Among the entries below, take the line with "wp (append_priority k" and the line with "- destruct Hn", and output them and every line between them exactly, with nothing else.

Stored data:

┏━━

Lemma J_valid rs w : J rs w -> valid_id (slot_at k w) id = negb (bool_decide (type (slot_at k w) = INVALID)).
Proof.
  intros (X & F & _ & _ & Hs). unfold valid_id. by rewrite (st_id _ _ _ _ _ _ Hs), Z.eqb_refl, andb_true_r.
Qed.

Lemma req_close_J rs w ud m :
  J rs w -> wp (socket_req_close id ud m) w (fun _ w' => J rs w').
Proof.
  intros HJ. unfold socket_req_close. wp_steps. apply wp_slot. wp_steps. rewrite (J_valid _ _ HJ), negb_involutive.
  case_bool_decide as Hi; wp_steps; [done|].
  eapply wp_mono with (Q := fun x w' => J_post rs (type (slot_at k w)) x.1 w').
  { destruct (no_pending _); [by wp_steps|by apply send_buffer_J]. }
  intros [r m'] w' [HJ' Hr]. cbn [fst] in Hr. destruct (Z.eqb_spec r (-1)) as [->|]; cbn [negb]; [|by wp_steps].
  change (type (slot_at k w') = type (slot_at k w)) in Hr. wp_steps. case_match; wp_steps.
  - eapply wp_mono; [by apply force_close_J|]. intros ? ? [? _]. by wp_steps.
  - apply J_put; try done; [by intros [|]|auto].
Qed.

Lemma payloads_snoc rs r : payloads (rs ++ [r]) = payloads rs ++ payload r.
Proof. unfold payloads. rewrite map_app, concat_app. cbn. by rewrite app_nil_r. Qed.

Lemma wp_free_data r w (Q : unit -> world -> Prop) :
  (forall o, Q tt (with_log (log w ++ [OFree o (r_data r)]) w)) -> wp (free_data (r_data r) (r_size r)) w Q.
Proof. intros HQ. unfold free_data. destruct (socket_send_object_init _ _) as [[? ?] ?]. apply HQ. Qed.

(** A request that comes too late: its data is released. *)
Lemma J_refuse rs w r o :
  J rs w -> ~ connected (type (slot_at k w)) ->
  J (rs ++ [r]) (with_log (log w ++ [OFree o (r_data r)]) w).
Proof.
  intros (X & F & HX & HF & Hs) Hc. exists X, (F ++ [r_data r]). autorewrite with sock.
  rewrite sent_app, freed_app, HX, HF. cbn. rewrite app_nil_r, app_assoc. do 2 (split; [done|]).
  destruct Hs. split; try done.
  - rewrite map_app, <- st_own0, <- !app_assoc. cbn. apply Permutation_app_head, Permutation_cons_append.
  - rewrite payloads_snoc. etrans; [done|]. by eexists.
Qed.

(** A request that is taken: [Y] is written at once, [q] is queued. *)
Lemma J_take rs w w' r Y f q :
  J rs w -> connected (type (slot_at k w)) -> high (slot_at k w) = [] \/ Y = [] ->
  Y ++ pend q = payload r -> f ++ map buff q = [r_data r] -> Forall (fun b => 0 <= len b) q ->
  sent fd (log w') = sent fd (log w) ++ Y -> freed (log w') = freed (log w) ++ f ->
  (exists wb, slot_at k w' = set_queue true (high (slot_at k w) ++ q) wb (slot_at k w)) ->
  J (rs ++ [r]) w'.
Proof.
  intros (X & F & HX & HF & Hs) Hc HY Hpay Hown Hq HX' HF' [wb Ew]. exists (X ++ Y), (F ++ f).
  rewrite HX', HF', HX, HF, Ew, !app_assoc. do 2 (split; [done|]).
  destruct Hs. assert ((X ++ Y) ++ pend (high (slot_at k w) ++ q) = payloads (rs ++ [r])) as Hall.
  { unfold pend at 1. rewrite payloads_snoc, <- (st_open0 Hc), <- Hpay, map_app, concat_app.
    fold (pend (high (slot_at k w))). fold (pend q). rewrite <- !app_assoc. f_equal.
    destruct HY as [-> | ->]; done. }
  split; cbn; try done.
  - rewrite !map_app, <- st_own0. cbn. rewrite <- Hown, <- !app_assoc.
    apply Permutation_app_head. rewrite !app_assoc. apply Permutation_app_tail, Permutation_app_comm.
  - by rewrite Hall.
  - auto.
  - by apply Forall_app.
Qed.

Lemma send_warning_J rs w m : J rs w -> wp (send_warning k m) w (fun _ w' => J rs w').
Proof. intros HJ. unfold send_warning. wp_steps. by case_match; wp_steps. Qed.

Lemma new_buffer_spec r n addr :
  buff (new_buffer r n addr) = r_data r /\
  ptr (new_buffer r n addr) = (socket_send_object_init (r_data r) (r_size r)).1.1 + n /\
  len (new_buffer r n addr) = (socket_send_object_init (r_data r) (r_size r)).1.2 - n.
Proof. unfold new_buffer. by destruct (socket_send_object_init _ _) as [[? ?] ?]. Qed.

(** Queueing what was not written. *)
Lemma append_J rs w w1 r n addr :
  J rs w -> request id r -> connected (type (slot_at k w)) -> high (slot_at k w) = [] \/ n = 0 ->
  0 <= n <= (socket_send_object_init (r_data r) (r_size r)).1.2 ->
  slot_at k w1 = slot_at k w -> freed (log w1) = freed (log w) ->
  sent fd (log w1) = sent fd (log w) ++ bytes (socket_send_object_init (r_data r) (r_size r)).1.1 n ->
  wp (append_priority k r (new_buffer r n addr)) w1 (fun _ w' => J (rs ++ [r]) w').
Proof.
  intros HJ (_ & Hp & Hsz) Hc Hn Hle Es Ef Ex. unfold append_priority. rewrite Hp. cbn [Z.eqb].
  change (SOCKET_PRIORITY_HIGH =? SOCKET_PRIORITY_HIGH) with true. cbv beta match.
  unfold append_buffer. wp_steps. destruct (new_buffer_spec r n addr) as (Eb & Ep & El).
  eapply (J_take _ _ _ r _ [] [new_buffer r n addr] HJ Hc); [| | | |exact Ex| |].
  - destruct Hn as [| ->]; [by left|by right].
  - unfold pend, payload. cbn. rewrite Ep, El, app_nil_r. destruct (socket_send_object_init _ _) as [[d sz] o].
    cbn in *. rewrite <- bytes_app by lia. f_equal. lia.
  - cbn. by rewrite Eb.
  - constructor; [lia|done].
  - by rewrite app_nil_r.
  - eexists. rewrite slot_at_put, Es. done.
Qed.

Lemma first_nonneg a : 0 <= a_ret (first a) -> first a = a.
Proof. unfold first. destruct (a_intr a); [done|cbn; lia]. Qed.

Lemma send_tcp_J rs w r m :
  J rs w -> request id r -> connected (type (slot_at k w)) -> high (slot_at k w) = [] ->
  wp (send_tcp k r m) w (fun _ w' => J (rs ++ [r]) w').
Proof.
  intros HJ Hr Hc Hh. unfold send_tcp. pose proof Hr as (_ & _ & Hsz).
  pose proof (append_J rs w) as Happ. pose proof (J_take rs w) as Htake.
  unfold payload in Htake. specialize (fun w1 n addr => Happ w1 r n addr HJ Hr Hc (or_introl Hh)).
  specialize (fun w' => Htake w' r). 
  destruct (socket_send_object_init (r_data r) (r_size r)) as [[data size] obj] eqn:Ei. cbn [fst snd] in *.
  wp_steps. apply wp_call1. intros a o Ea. pose proof (write_law _ _ _ _ _ Ea) as Hlen.
  rewrite bytes_length in Hlen by done. wp_steps.
  assert (s_fd (slot_at k w) = fd) as -> by (destruct HJ as (X & F & _ & _ & Hs); apply Hs).
  assert (0 <= a_ret (first a) -> a_ret (first a) <= size) as Hle by (intros Hn; by rewrite (first_nonneg _ Hn)).
  apply wp_when; intros Hn; wp_steps.
  - rewrite (proj2 (Z.ltb_ge _ _)) by lia. cbn [andb].
    destruct (Z.eqb_spec (a_ret (first a)) size) as [E|E].
    + wp_steps. apply wp_free_data. intros f. wp_steps.
      eapply (Htake _ (bytes data size) [r_data r] []); auto.
      * by rewrite app_nil_r.
      * autorewrite with sock. by rewrite sent_app, sent_app, E, sent_write, app_nil_r.
      * autorewrite with sock. by rewrite freed_app, freed_app, app_nil_r.
      * exists (wb_size (slot_at k w)). rewrite app_nil_r. autorewrite with sock. by destruct (slot_at k w).
    + wp_steps. unfold socket_append_sendbuffer. eapply wp_mono; [apply Happ|]; auto.
      * lia.
      * autorewrite with sock. by rewrite freed_app, app_nil_r.
      * autorewrite with sock. by rewrite sent_app, sent_write.
  - rewrite (proj2 (Z.ltb_lt _ _)) by lia. cbn [andb].
    apply (J_frame _ _ (with_os o w) eq_refl eq_refl) in HJ as HJo. case_bool_decide as Herr; cbn [negb].
    + destruct (Z.eqb_spec 0 size) as [E|E].
      * wp_steps. apply wp_free_data. intros f. wp_steps.
        eapply (Htake _ [] [r_data r] []); auto.
        -- by rewrite <- E.
        -- autorewrite with sock. by rewrite sent_app, !app_nil_r.
        -- autorewrite with sock. by rewrite freed_app.
        -- exists (wb_size (slot_at k w)). rewrite app_nil_r. autorewrite with sock. by destruct (slot_at k w).
      * wp_steps. unfold socket_append_sendbuffer. eapply wp_mono; [apply Happ|]; auto.
        -- lia.
        -- autorewrite with sock. by rewrite app_nil_r.
    + wp_steps. eapply wp_mono; [by apply force_close_J|]. intros m' w' [HJ' Ht]. wp_steps.
      apply wp_free_data. intros f. wp_steps. apply J_refuse; [done|]. rewrite Ht. by intros [|].
Qed.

┗━━

▸ **ANSWER AREA**
  wp (append_priority k r (new_buffer r n addr)) w1 (fun _ w' => J (rs ++ [r]) w').
Proof.
  intros HJ (_ & Hp & Hsz) Hc Hn Hle Es Ef Ex. unfold append_priority. rewrite Hp. cbn [Z.eqb].
  change (SOCKET_PRIORITY_HIGH =? SOCKET_PRIORITY_HIGH) with true. cbv beta match.
  unfold append_buffer. wp_steps. destruct (new_buffer_spec r n addr) as (Eb & Ep & El).
  eapply (J_take _ _ _ r _ [] [new_buffer r n addr] HJ Hc); [| | | |exact Ex| |].
  - destruct Hn as [| ->]; [by left|by right].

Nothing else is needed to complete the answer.